DESCRIPTION OF THE TASK —
Look through the records below for the word "simpl". Report how many lines have it, and only that number.

RECORDS TO PROCESS —
(** The pattern matches at the head of [s] with [ip] as its group exactly
    when [ip] in CIDR notation stands there. *)
Lemma submatches_at_cidr b s ip :
  In ip (submatches_at b s) <-> cidr_at b s ip.
Proof.
  unfold submatches_at. rewrite in_flat_map. split.
  - intros ([b1 s1] & H1 & H). apply in_flat_map in H as ([b2 s2] & H2 & H).
    apply in_map_iff in H as ([b3 s3] & <- & H3). cbn [fst snd] in *.
    apply run_denotes in H1. apply run_denotes in H2. apply run_denotes in H3.
    apply group_denotes in H2 as (ip & -> & Hip). rewrite take_consumed.
    destruct H3 as (bm & sm & [-> _] & (t & -> & Ht & Hlt & _)).
    destruct t as [|d t]; [simpl in Hlt; lia|]. inversion Ht as [|? ? Hd _]; subst.
    destruct H1 as [(-> & _ & <-) | (ws & -> & Hws & Hne & _)].
    + exists [], d, (t ++ s3). simpl. auto.
    + exists ws, d, (t ++ s3). split; [reflexivity|]. split; [exact Hws|].
      split; [intros ->; contradiction | auto].
  - intros (ws & d & rest & -> & Hws & Hbegin & Hip & Hd).
    exists (Nat.eqb (length ws) 0, ip ++ slash :: d :: rest). split.
    + apply run_denotes. unfold ip_before. cbn [denotes]. destruct ws as [|w ws].
      * left. rewrite Hbegin by reflexivity. simpl. auto.
      * right. exists (w :: ws). simpl. repeat split; auto; discriminate.
    + apply in_flat_map.
      destruct (denotes_group (Nat.eqb (length ws) 0) ip (slash :: d :: rest) Hip) as [b2' H2'].
      exists (b2', slash :: d :: rest). split; [apply run_denotes; exact H2'|].
      apply in_map_iff. cbn [fst snd].
      exists (false && Nat.eqb (length rest) (length (d :: rest)), rest). split.
      * cbn [fst snd]. rewrite take_consumed. reflexivity.
      * apply run_denotes. unfold ip_after. cbn [denotes].
        exists false, (d :: rest). split; [split; reflexivity|].
        exists [d]. split; [reflexivity|]. split; [constructor; [exact Hd|constructor]|].
        split; [simpl; lia|reflexivity].
Qed.

Lemma digit_not_space c : is_digit c = true -> is_space c = false.
Proof.
  destruct c as [[|] [|] [|] [|] [|] [|] [|] [|]]; vm_compute; intros H;
    first [reflexivity | discriminate H].
Qed.

Lemma digit_not_slash c : is_digit c = true -> c <> slash.
Proof. intros H ->. vm_compute in H. discriminate H. Qed.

SOLUTION FOR THIS PROBLEM —
5